The Minnesota attorney general’s office has formally asked Sanford Health and Fairview Health Services to postpone the March 31 closing date of their proposed merger as it seeks more information on the repercussions of the deal, Chief Deputy Attorney General John Keller said during a public meeting held Wednesday evening.

The Midwest nonprofit health systems had announced their 58-hospital merger plans in November, saying at the time that joining together would expand care quality and access across their rural and urban markets. The resulting organization would employ nearly 80,000 people.

Speaking on behalf of Minnesota Attorney General Keith Ellison, Keller said the office was still “waiting for substantial information from the parties that will help us analyze the situation.”

He told meeting attendees that the office wasn’t prepared to share specific results from its ongoing internal investigation. So far, the office has received and is working its way through more than 3,500 comments from the public through online forms and public meetings, of which Wednesday’s meeting was the third of four.

The University of Minnesota, which has hospitals owned by Fairview, has also told the attorney general’s office that the proposed deal was moving too fast and that its interests “have not been adequately considered,” Keller said. Additionally, Minnesota’s state legislature is preparing to hold its own hearings on the proposal.

“All of these factors point to the need for careful consideration and discussion. It’s more important to do this right than to do it fast, and that’s why the parties’ existing timeline concerns the attorney general’s office,” Keller said at the top of the public meeting. “As a result, we’ve formally asked the parties to delay the March 31 closing date and we await their formal response.”

Keller said the office is still welcoming feedback and concerns from the public about how the deal might affect employees, regional health services, insurance rates, “civil and human rights” to receive healthcare, the state’s teaching hospital and “Minnesotans’ identity, given that an out-of-state entity could control this important in-state institution.”

The office is also conscious of and investigating market conditions, changes to the provision of charitable care and potential closures of existing locations, with Keller noting the shuttered services that followed Fairview’s prior acquisition of fellow Twin Cities system HealthEast.  

"While March 31 is a target date, we are working closely with the Attorney General’s Office to ensure they have the information needed to evaluate this merger," Sanford and Fairview said in a joint statement provided to Fierce Healthcare. "This merger is about doing more for those we serve, and every day we delay merging Sanford and Fairview is a missed opportunity to realize the significant benefits for our patients, our people and the communities we serve.  This merger is also about taking critical steps to provide the necessary financial sustainability to serve Minnesota communities for generations to come."

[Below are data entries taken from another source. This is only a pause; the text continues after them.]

(** What [get_inventory] returns is the empty inventory or the inventory
    of one host. *)
Lemma get_inventory_shape (w w' : world) (inv : json) :
  get_inventory w = (Returned inv, w') ->
  inv = empty_inventory \/ exists host hv, inv = inventory_doc host hv.
Proof.
  destruct (context_file w) as [| msg | msg | t] eqn:Hf.
  - rewrite (get_inventory_absent _ Hf). intros [= <- _]; auto.
  - rewrite (get_inventory_unreadable _ _ Hf). intros [= <- _]; auto.
  - rewrite (get_inventory_undecodable _ _ Hf). discriminate.
  - rewrite (get_inventory_text _ _ Hf).
    destruct (json_loads t) as [v | e].
    + destruct v as [| b | z | f | s | l | ctx];
        try (rewrite build_inventory_not_dict by discriminate; discriminate).
      destruct (context_connection ctx) as [| b | z | f | s | l | c] eqn:Hc;
        try (rewrite connection_not_dict by (rewrite Hc; discriminate);
             discriminate).
      rewrite (build_inventory_dict _ _ _ Hc). cbv zeta.
      destruct (truthy _).
      * destruct (write_ssh_key _ w) as [[p | e] w1]; [| discriminate].
        intros [= <- _]; eauto.
      * intros [= <- _]; eauto.
    + destruct (load_errors (exn_type e)); [| discriminate].
      intros [= <- _]; auto.
Qed.

(** ** Dispatch *)

Lemma main_list (prog : pystr) (w : world) :
  main [prog; str "--list"] w =
  match get_inventory w with
  | (Returned inv, w') => (Returned tt, put_stdout inv w')
  | (Raised e, w') => (Raised e, w')
  end.
Proof.
  unfold main, bind, print_json. cbn [List.length Nat.eqb nth andb].
  rewrite pystr_eqb_refl.
  destruct (get_inventory w) as [[inv | e] w']; reflexivity.
Qed.

Lemma main_host (prog name : pystr) (w : world) :
  main [prog; str "--host"; name] w =
  match get_inventory w with
  | (Returned inv, w') =>
      match (meta <- py_get inv (str "_meta") (JObj []) ;;
             all_hostvars <- py_get meta (str "hostvars") (JObj []) ;;
             py_get all_hostvars name (JObj [])) w' with
      | (Returned hostvars, w'') => (Returned tt, put_stdout hostvars w'')
      | (Raised e, w'') => (Raised e, w'')
      end
  | (Raised e, w') => (Raised e, w')
  end.
Proof.
  unfold main. cbn [List.length Nat.eqb nth andb].
  replace (pystr_eqb (str "--host") (str "--list")) with false by reflexivity.
  rewrite pystr_eqb_refl. cbv iota.
  unfold bind at 1.
  destruct (get_inventory w) as [[inv | e] w']; [| reflexivity].
  unfold bind, print_json.
  destruct (py_get inv (str "_meta") (JObj []) w') as [[meta | e] w1]; [| reflexivity].
  destruct (py_get meta (str "hostvars") (JObj []) w1) as [[hv | e] w2]; [| reflexivity].
  destruct hv; reflexivity.
Qed.

(** Every argument list other than [--list] and [--host name] takes the
    last branch of [main], which is the first one again. *)
Lemma main_default (prog : pystr) (args : list pystr) (w : world) :
  args <> [str "--list"] ->
  (forall name, args <> [str "--host"; name]) ->
  main (prog :: args) w = main [prog; str "--list"] w.
Proof.
  intros Hlist Hhost. rewrite main_list. unfold main.
  assert (E1 : ((List.length (prog :: args) =? 2)%nat
                && pystr_eqb (nth 1 (prog :: args) []) (str "--list")) = false).
  { destruct args as [| a [| b args]]; try reflexivity.
    cbn [List.length Nat.eqb nth andb].
    destruct (pystr_eqb a (str "--list")) eqn:E; [| reflexivity].
    apply pystr_eqb_eq in E. subst. congruence. }
  assert (E2 : ((List.length (prog :: args) =? 3)%nat
                && pystr_eqb (nth 1 (prog :: args) []) (str "--host")) = false).
  { destruct args as [| a [| b [| c args]]]; try reflexivity.
    cbn [List.length Nat.eqb nth andb].
    destruct (pystr_eqb a (str "--host")) eqn:E; [| reflexivity].
    apply pystr_eqb_eq in E. subst. destruct (Hhost b). reflexivity. }
  rewrite E1, E2. unfold bind, print_json.
  destruct (get_inventory w) as [[inv | e] w']; reflexivity.
Qed.

Lemma host_record_empty (name : pystr) (w : world) :
  (meta <- py_get empty_inventory (str "_meta") (JObj []) ;;
   all_hostvars <- py_get meta (str "hostvars") (JObj []) ;;
   py_get all_hostvars name (JObj [])) w = (Returned (JObj []), w).
Proof. reflexivity. Qed.

Lemma host_record_doc (host name : pystr) (hv : dict) (w : world) :
  (meta <- py_get (inventory_doc host hv) (str "_meta") (JObj []) ;;
   all_hostvars <- py_get meta (str "hostvars") (JObj []) ;;
   py_get all_hostvars name (JObj [])) w
  = (Returned (if pystr_eqb host name then JObj hv else JObj []), w).
Proof.
  unfold inventory_doc, bind, py_get, ret, dict_get.
  replace (dict_lookup _ (str "_meta")) with
    (Some (JObj [(str "hostvars", JObj [(host, JObj hv)])])) by reflexivity.
  cbv beta iota.
  replace (dict_lookup _ (str "hostvars")) with
    (Some (JObj [(host, JObj hv)])) by reflexivity.
  cbv beta iota. cbn [dict_lookup].
  destruct (pystr_eqb host name); reflexivity.
Qed.

Lemma main_returns (argv : list pystr) (w w' : world) (inv : json) :
  get_inventory w = (Returned inv, w') ->
  exists doc, main argv w = (Returned tt, put_stdout doc w').
Proof.
  intros H.
  assert (Hlist : forall prog,
            main [prog; str "--list"] w = (Returned tt, put_stdout inv w')).
  { intros prog. rewrite main_list, H. reflexivity. }
  destruct argv as [| prog args].
  - exists inv. unfold main, bind, print_json. cbn [List.length Nat.eqb andb].
    rewrite H. reflexivity.
  - destruct args as [| a [| b [| c args]]].
    + exists inv. rewrite main_default by discriminate. apply Hlist.
    + destruct (pystr_eqb a (str "--list")) eqn:E.
      * apply pystr_eqb_eq in E. subst. eauto.
      * exists inv. rewrite main_default; [apply Hlist | |discriminate].
        intros [= ->]. discriminate.
    + destruct (pystr_eqb a (str "--host")) eqn:E.
      * apply pystr_eqb_eq in E. subst. rewrite main_host, H.
        destruct (get_inventory_shape _ _ _ H) as [-> | [host [hv ->]]].
        -- rewrite host_record_empty. eauto.
        -- rewrite host_record_doc. eauto.
      * exists inv. rewrite main_default; [apply Hlist | discriminate |].
        intros name [= -> _]. rewrite pystr_eqb_refl in E. discriminate.
    + exists inv. rewrite main_default by discriminate. apply Hlist.
Qed.

Lemma main_raises (argv : list pystr) (w w' : world) (e : exn) :
  get_inventory w = (Raised e, w') -> main argv w = (Raised e, w').
Proof.
  intros H. unfold main.
  destruct (_ && _); [| destruct (_ && _)]; unfold bind; rewrite H; reflexivity.
Qed.

Lemma become_password_lookup (c : dict) :
  dict_lookup (connection_hostvars c) (str "ansible_become_password")
  = match dict_lookup c (str "password") with
    | Some p => if truthy p then Some p else None
    | None => None
    end.
Proof.
  unfold connection_hostvars, dict_get. cbv zeta.
  destruct (dict_lookup c (str "password")) as [p |].
  - destruct (truthy p); reflexivity.
  - reflexivity.
Qed.

(** ** What the script leaves as it was *)

(** Whatever its outcome, [write_ssh_key] touches nothing but the key file
    and the log of its changes. *)
Lemma write_ssh_key_frame (v : json) (w : world) :
  let w' := snd (write_ssh_key v w) in
  context_file w' = context_file w /\ key_io w' = key_io w
  /\ umask w' = umask w /\ stdout w' = stdout w /\ stderr w' = stderr w
  /\ exists evs, fs_log w' = fs_log w ++ evs.
Proof.
  assert (Hid : context_file w = context_file w /\ key_io w = key_io w
                /\ umask w = umask w /\ stdout w = stdout w
                /\ stderr w = stderr w
                /\ exists evs, fs_log w = fs_log w ++ evs).
  { repeat split. exists []. symmetry. apply app_nil_r. }
  destruct v as [| b | z | f | k | l | d]; try exact Hid.
  destruct w as [cf kf io um lg out err].
  unfold write_ssh_key, bind, ret, key_open_w, key_write, key_chmod,
    log_event, set_key_file.
  destruct (utf8_encode_error (normalize_key k)), io; simpl;
    repeat split; try (rewrite <- !app_assoc); eauto;
    exists []; symmetry; apply app_nil_r.
Qed.

Lemma build_inventory_frame (ctx : json) (w : world) :
  let w' := snd (build_inventory ctx w) in
  context_file w' = context_file w /\ key_io w' = key_io w
  /\ umask w' = umask w /\ stdout w' = stdout w /\ stderr w' = stderr w
  /\ exists evs, fs_log w' = fs_log w ++ evs.
Proof.
  assert (Hid : context_file w = context_file w /\ key_io w = key_io w
                /\ umask w = umask w /\ stdout w = stdout w
                /\ stderr w = stderr w
                /\ exists evs, fs_log w = fs_log w ++ evs).
  { repeat split. exists []. symmetry. apply app_nil_r. }
  destruct ctx as [| b | z | f | s | l | ctx];
    try (rewrite build_inventory_not_dict by discriminate; exact Hid).
  destruct (context_connection ctx) as [| b | z | f | s | l | c] eqn:Hc;
    try (rewrite connection_not_dict by (rewrite Hc; discriminate);
         exact Hid).
  rewrite (build_inventory_dict _ _ _ Hc). cbv zeta.
  destruct (truthy _); [| exact Hid].
  pose proof (write_ssh_key_frame
                (dict_get c (str "private_key") (JStr [])) w) as H.
  cbv zeta in H.
  destruct (write_ssh_key _ w) as [[p | e] w1]; exact H.
Qed.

Minneapolis-based Fairview Health Services employs 31,000 people across 11 hospitals as well as dozens of clinics, pharmacies and other facilities. It boasts a network of over 5,000 doctors thanks to the HealthEast merger and partnerships with University of Minnesota Health specialists.

Headquartered in Sioux Falls, South Dakota, Sanford Health describes itself as the country’s largest rural health system with nearly 48,000 employees, 47 medical centers, 224 clinics and hundreds of other facilities. It serves over 1 million patients and 220,000 health plan members, according to its website, and each year logs 5.2 million outpatient or clinic visits, nearly 83,000 admissions, about 128,000 surgeries and procedures and roughly 195,000 emergency department visits.